You don't need cash to buy a box of Girl Scouts' Thin Mints from David Cale, CEO of Financial Plus Credit Union.
That's because Cale will collect the $3.50 per box that buyers owe his daughter via a person-to-person payments tool that lets members of the $68 million Financial Plus in Des Moines, Iowa, transfer dollars into a seller's account pretty much instantly.
The version Cale is using is via Iowa-based Dwolla, one of many P2P providers. He said the plus is that transactions beneath $10 incur no fees from the company. Rather, the $3.50 Cale gets goes directly to the Girl Scouts.
Industry watchers are expecting 2012 to be the year that P2P payments will make their breakthrough. Many players are already circling this sector, including big banks such as PNC, which rolled outs its P2P service in 2009 and Chase, which has heavily promoted QuickPay.
The fuel is a generation that no longer writes checks, said Ben Milne, Dwolla's founder.
"Every institution needs to be looking at offering P2P this year," said David Eads, a senior executive at Kony Solutions, a mobile application platform provider based in Orlando.
"Credit unions know they need to address P2P," agreed Brian Day, an executive with The Members Group, a payments company in Des Moines, Iowa. "And, I think they need to address it in 2012."
One reason for the urgency is that rumors are swirling that nonbanks, including PayPal and Apple, which sits on billions in cash and has its massive iTunes user network in place, are about to pounce on P2P. There is no acknowledgement of any of this by the rumored parties but those who are hip deep in the service insist that more players will be at the table before long.
Another reason for the urgency is increasing recognition that traditional online bill pay just does not work for casual money exchanges among friends, and co-workers, experts have discovered. Write a $3.50 electronic transfer in bill pay for Girl Scout cookies and what would happen is that a week or so later, the seller would get a paper check in the mail.
With P2P, all that is needed is an email address or possibly a Twitter or Facebook user name or email address and the money moves from the payer's account to the payee.
If it is that easy, why has P2P penetration, thus far, been minimal, a conclusion underlined in a recent ComScore online and mobile banking survey which found that only 26% of those surveyed had any awareness that P2P tools existed. Still, user satisfaction came in at a fairly high 66%.
One issue is the payee experience could stand to be improved, said Anthony Vitale, vice president of information technology at the $3.7 billion Patelco Credit Union in Pleasanton, Calif.
Vitale said receiving a second payment usually goes smoothly. The friction is with the first-time recipient who does not need to be a member of Patelco but does need to be enrolled in a P2P network. Dwolla is one such, Fiserv's Popmoney is another and there are many more.
So far, penetration is low, experts say. Mike Salerno, e-services manager at the $5.2 billion America First Credit Union in Ogden, Utah, said the financial institution is sending out a few hundred P2P transfers each month.

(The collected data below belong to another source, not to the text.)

(* ===== verification/Sla.v ===== *)
(** * Uptime

    Percentages and day counts (dashboard/internal/store/store.go). *)

From S2P Require Import Prelude GoStd GoTime Ladder Float64 Rollups Valkey Store StoreProps.

(** [fmt.Sprintf("%02d", z)] for [0 <= z]. *)
Definition two (z : Z) : string := pad 2 z.

Definition FormatPercent (success total : Z) : string :=
  if total <=? 0 then ""
  else if total <=? success then "100%"
  else
    let bp := Z.quot (wrap64 (success * 10000)) total in
    let num := trim_right (is_char "0") (FormatInt (Z.quot bp 100) +:+ "." +:+ two (Z.rem bp 100)) in
    trim_right (is_char ".") num +:+ "%".

(** One day's number of checks and how many of them succeeded. *)
Record DayCount := { dc_Success : Z; dc_Total : Z }.

#[export] Instance DayCount_eq_dec : EqDecision DayCount.
Proof. solve_decision. Defined.

Definition zero_DayCount : DayCount := {| dc_Success := 0; dc_Total := 0 |}.

Definition count_hour (out : gmap string DayCount) (p : Z * AggregateRollup) : gmap string DayCount :=
  let key := FormatDate (of_Unix p.1) in
  let c := default zero_DayCount (out !! key) in
  <[key := {| dc_Success := wrap64 (dc_Success c + agg_Success p.2);
              dc_Total := wrap64 (dc_Total c + wrap64 (agg_Success p.2 + agg_Failure p.2)) |}]> out.

(** [key < today] on strings. *)
Definition string_lt (a b : string) : bool := bool_decide (String.le a b ∧ a ≠ b).

Definition count_day (today : string) (out : gmap string DayCount) (p : string * DailyRollup)
  : gmap string DayCount :=
  if string_lt p.1 today then
    <[p.1 := {| dc_Success := dr_Success p.2;
                dc_Total := wrap64 (dr_Success p.2 + dr_Failure p.2) |}]> out
  else out.

Definition ByDay (h : History_) (now : time) : gmap string DayCount :=
  foldl (count_day (FormatDate now)) (foldl count_hour ∅ (map_to_list (Hours h)))
    (map_to_list (Days h)).

(** [for d := 0; d < days; d++] *)
Definition day_keys (days : Z) (now : time) : list string :=
  (λ d, FormatDate (AddDays (Truncate now (24 * Hour)) (- d))) <$> seqZ 0 days.

Definition add_count (byDay : gmap string DayCount) (acc : Z * Z) (key : string) : Z * Z :=
  let c := default zero_DayCount (byDay !! key) in
  (wrap64 (acc.1 + dc_Success c), wrap64 (acc.2 + dc_Total c)).

Definition Uptime (h : History_) (days : Z) (now : time) : Z * Z :=
  foldl (add_count (ByDay h now)) (0, 0) (day_keys days now).

(** ** Percentages *)

(** The value of a decimal with at most two places, in hundredths. *)
Definition parse_hundredths (s : string) : option Z :=
  match cut "." s with
  | None => (λ n, 100 * n) <$> digits_value 0 s
  | Some (a, b) =>
      n ← digits_value 0 a;
      m ← digits_value 0 b;
      if slen b =? 1 then Some (100 * n + 10 * m)
      else if slen b =? 2 then Some (100 * n + m) else None
  end.

(** The rendering of [bp] hundredths of a percent. *)
Definition render (bp : Z) : string :=
  trim_right (is_char ".")
    (trim_right (is_char "0") (FormatInt (Z.quot bp 100) +:+ "." +:+ two (Z.rem bp 100))).

Definition render_ok (bp : Z) : bool := bool_decide (parse_hundredths (render bp) = Some bp).

Lemma render_ok_all bp : 0 ≤ bp < 10000 → render_ok bp = true.
Proof.
  intros H. apply (check_below_spec render_ok (Z.to_nat 10000) 0); [by vm_compute|lia].
Qed.

(** the percentage is exact and rounded down: it shows success/total in
    hundredths of a percent, rounded down, and 100 exactly when nothing
    failed, so no failure is ever rounded away. *)
Theorem FormatPercent_rounds_down (success total : Z) :
  0 ≤ success → 0 < total → success * 10000 < 2 ^ 63 →
  ∃ num, FormatPercent success total = num +:+ "%" ∧
    parse_hundredths num = Some (Z.min 10000 ((success * 10000) `div` total)) ∧
    (num = "100" ↔ total ≤ success).
Proof.
  intros Hs Ht Ho. unfold FormatPercent. rewrite (proj2 (Z.leb_gt _ _)) by done.
  destruct (total <=? success) eqn:E; zb.
  { exists "100". split; [done|]. split; [|done]. rewrite Z.min_l; [done|].
    apply Z.div_le_lower_bound; lia. }
  rewrite wrap64_id by (unfold is_int64; lia). rewrite (Z.quot_div_nonneg (success * 10000) total) by lia.
  set (bp := (success * 10000) `div` total).
  assert (0 ≤ bp < 10000) as Hbp.
  { subst bp. split; [apply Z.div_pos; lia|]. apply Z.div_lt_upper_bound; lia. }
  pose proof (render_ok_all bp Hbp) as Hr. apply bool_decide_eq_true in Hr.
  exists (render bp). split; [done|]. rewrite Z.min_r by lia. split; [done|].
  split; [|lia]. intros E'. rewrite E' in Hr. clearbody bp.
  change (parse_hundredths "100") with (Some 10000) in Hr. injection Hr as <-. lia.
Qed.

Lemma FormatPercent_rounds_down_witness :
  ∃ num, FormatPercent 9999 10001 = num +:+ "%" ∧ parse_hundredths num = Some 9998 ∧
    (num = "100" ↔ 10001 ≤ 9999).
Proof. exact (FormatPercent_rounds_down 9999 10001 ltac:(lia) ltac:(lia) ltac:(lia)). Defined.

(** ** Days *)

Definition hour_total (a : AggregateRollup) : Z := agg_Success a + agg_Failure a.

Lemma foldl_count_hour l m key :
  map_Forall (λ _ c, wrap64 (dc_Success c) = dc_Success c ∧ wrap64 (dc_Total c) = dc_Total c) m →
  foldl count_hour m l !! key =
  if is_nil (hours_of_day key l) then m !! key
  else
    let c := default zero_DayCount (m !! key) in
    Some {| dc_Success := wrap64 (dc_Success c + day_total agg_Success key l);
            dc_Total := wrap64 (dc_Total c + day_total hour_total key l) |}.
Proof.
  revert m. induction l as [|p l IH]; intros m Hm; [done|]. cbn [foldl]. rewrite IH.
  2:{ unfold count_hour. apply map_Forall_insert_2; [|done]. cbn [dc_Success dc_Total].
      split; apply wrap64_id, wrap64_range. }
  cbv zeta. rewrite !day_total_cons. unfold hours_of_day. rewrite filter_cons.
  unfold count_hour. case_decide as Hd; cbn [fst snd fmap list_fmap is_nil].
  - subst key. rewrite lookup_insert_eq. cbn [from_option id dc_Success dc_Total].
    fold (hours_of_day (FormatDate (of_Unix p.1)) l). unfold hour_total at 2.
    destruct (is_nil (hours_of_day (FormatDate (of_Unix p.1)) l)) eqn:E.
    + assert (∀ f, day_total f (FormatDate (of_Unix p.1)) l = 0) as Ht.
      { intros f. unfold day_total. by destruct (hours_of_day (FormatDate (of_Unix p.1)) l). }
      by rewrite !Ht, !Z.add_0_r, wrap64_idemp_r.
    + do 2 f_equal; [by rewrite wrap64_idemp_l, <-Z.add_assoc|].
      change (eqm (wrap64 (dc_Total (default zero_DayCount (m !! FormatDate (of_Unix p.1))) +
        wrap64 (agg_Success p.2 + agg_Failure p.2)) + day_total hour_total (FormatDate (of_Unix p.1)) l)
        (dc_Total (default zero_DayCount (m !! FormatDate (of_Unix p.1))) +
         (agg_Success p.2 + agg_Failure p.2 + day_total hour_total (FormatDate (of_Unix p.1)) l))).
      by rewrite !eqm_wrap, !Z.add_assoc.
  - by rewrite lookup_insert_ne by done.
Qed.

Lemma foldl_count_day today l m key :
  NoDup l.*1 →
  foldl (count_day today) m l !! key =
  match list_to_map (M:=gmap string DailyRollup) l !! key with
  | Some dr => if string_lt key today
               then Some {| dc_Success := dr_Success dr;
                            dc_Total := wrap64 (dr_Success dr + dr_Failure dr) |}
               else m !! key
  | None => m !! key
  end.
Proof.
  revert m. induction l as [|[k dr] l IH]; intros m Hnd; [done|].
  apply NoDup_cons in Hnd as [Hk Hnd]. cbn [foldl]. rewrite IH by done.
  cbn [list_to_map foldr fst snd uncurry]. unfold count_day. cbn [fst snd].
  change (foldr _ ∅ l) with (list_to_map (M:=gmap string DailyRollup) l).
  destruct (decide (key = k)) as [->|Hne].
  - assert (list_to_map (M:=gmap string DailyRollup) l !! k = None) as ->
      by by apply not_elem_of_list_to_map_1.
    rewrite lookup_insert_eq. destruct (string_lt k today); [by rewrite lookup_insert_eq|done].
  - rewrite lookup_insert_ne by done. destruct (list_to_map l !! key); [case_match; [done|]|];
      destruct (string_lt k today); rewrite ?lookup_insert_ne by done; done.
Qed.

(** The reference: what one day counts. *)
Definition day_count (h : History_) (now : time) (key : string) : option DayCount :=
  match Days h !! key with
  | Some dr =>
      if string_lt key (FormatDate now)
      then Some {| dc_Success := dr_Success dr; dc_Total := wrap64 (dr_Success dr + dr_Failure dr) |}
      else None
  | None => None
  end.

Definition hours_count (h : History_) (key : string) : option DayCount :=
  let l := map_to_list (Hours h) in
  if is_nil (hours_of_day key l) then None
  else Some {| dc_Success := wrap64 (day_total agg_Success key l);
               dc_Total := wrap64 (day_total hour_total key l) |}.

Definition counted_day (h : History_) (now : time) (key : string) : option DayCount :=
  match day_count h now key with Some c => Some c | None => hours_count h key end.

Lemma lookup_ByDay h now key : ByDay h now !! key = counted_day h now key.
Proof.
  unfold ByDay, counted_day, day_count, hours_count.
  rewrite foldl_count_day by apply NoDup_fst_map_to_list. rewrite list_to_map_to_list.
  rewrite foldl_count_hour by apply map_Forall_empty. rewrite lookup_empty.
  destruct (Days h !! key); [|done]. by destruct (string_lt _ _).
Qed.

Lemma foldl_add_count byDay keys acc :
  eqm (foldl (add_count byDay) acc keys).1
      (acc.1 + zsum ((λ k, dc_Success (default zero_DayCount (byDay !! k))) <$> keys)) ∧
  eqm (foldl (add_count byDay) acc keys).2
      (acc.2 + zsum ((λ k, dc_Total (default zero_DayCount (byDay !! k))) <$> keys)).
Proof.
  revert acc. induction keys as [|k keys IH]; intros acc; cbn [foldl].
  { simpl. by rewrite !Z.add_0_r. }
  destruct (IH (add_count byDay acc k)) as [-> ->]. unfold add_count. simpl.
  by rewrite !eqm_wrap, !Z.add_assoc.
Qed.

Lemma day_keys_NoDup days now :
  Forall (λ d, four_digit_year (AddDays (Truncate now (24 * Hour)) (- d))) (seqZ 0 days) →
  NoDup (day_keys days now).
Proof.
  intros HF. unfold day_keys. apply NoDup_fmap_2_strong; [|apply NoDup_seqZ].
  intros d e Hd He E. rewrite Forall_forall in HF.
  apply FormatDate_inj in E; [|by apply HF..].
  change (24 * Hour) with Day in E. unfold AddDays in E. rewrite !Truncate_day in E.
  rewrite !Z.div_add in E by done. rewrite !Z.div_mul in E by done.
  unfold Day, Hour, Minute, Second in E. lia.
Qed.

(** C32: the uptime over a number of days counts each of those UTC days once:
    a finished day from its daily rollup when there is one, and every other
    day from exactly the hours that fall on it. *)
Theorem Uptime_counts_each_day_once (h : History_) (days : Z) (now : time) :
  Forall (λ d, four_digit_year (AddDays (Truncate now (24 * Hour)) (- d))) (seqZ 0 days) →
  let count key := default zero_DayCount (counted_day h now key) in
  NoDup (day_keys days now) ∧ len (day_keys days now) = Z.max 0 days ∧
  eqm (Uptime h days now).1 (zsum (dc_Success ∘ count <$> day_keys days now)) ∧
  eqm (Uptime h days now).2 (zsum (dc_Total ∘ count <$> day_keys days now)).
Proof.
  intros HF count. split; [by apply day_keys_NoDup|]. split.
  { unfold len, day_keys. rewrite length_fmap, length_seqZ. lia. }
  assert (∀ f : DayCount → Z, (λ k, f (default zero_DayCount (ByDay h now !! k))) <$> day_keys days now =
    f ∘ count <$> day_keys days now) as Hc.
  { intros f. apply list_fmap_ext. intros i key _. unfold count. simpl. by rewrite lookup_ByDay. }
  unfold Uptime. destruct (foldl_add_count (ByDay h now) (day_keys days now) (0, 0)) as [-> ->].
  by rewrite (Hc dc_Success), (Hc dc_Total).
Qed.

Lemma Uptime_counts_each_day_once_witness :
  let now := of_Unix 1700000000 in
  let h := {| Hours := {[1699999200 := aggregate ∅]}; Days := ∅ |} in
  NoDup (day_keys 2 now).
Proof.
  apply (Uptime_counts_each_day_once
    {| Hours := {[1699999200 := aggregate ∅]}; Days := ∅ |} 2 (of_Unix 1700000000)).
  apply (bool_decide_unpack _). vm_compute. done.
Defined.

It's a similar story at Patelco, where around 6% of online users also use P2P, Vitale said. At Financial Plus, Cale said about 1% of the credit union's home banking users are using P2P.
"We have done no advertising for it. Those who use it have discovered it themselves," Cale pointed out.
Tiny adoption is not the only puzzlement around P2P. Another perplexity is that, going into this, most experts believed the tools would be used for casual payments in typically small amounts: chipping in $10 towards a shared lunch tab, for instance, or maybe $25 towards a retirement gift for a co-worker. However, that is not how P2P has shaped up.
Tom Roberts, a senior vice president of Fiserv's CashEdge, said that payments are proving to be in higher amounts: a roommate's share of rent or parents sending money to a child at college. Rather than low, two-figure amounts, some transactions are going into the three-figure category, he noticed. Vitale said Patelco's average P2P is around $650.
As for who is using it, Roberts said it is a bimodal distribution. The biggest group is the 22- to 32-year old age group followed by those ages 46 to 56, who, Roberts suspects is frequently sending money to their children in their 20s.
Still, P2P may have one major barrier, Milne said.
"P2P will always be a limited market. It is not where people spend most of their money."
Mortgage and car payments, insurance bills, utilities, grocery store and credit cards – those are where the big dollars change hands and all of them are well-handled by more traditional payments tools, some experts agree. P2P is unlikely to make inroads into those niches, leaving it with a comparatively small field of use.
Either way, are there enough users to produce a fire under P2P in 2012? Some experts continue to be bullish. Roberts expects much broader adoption as more institutions tightly integrate P2P into both online banking and mobile apps.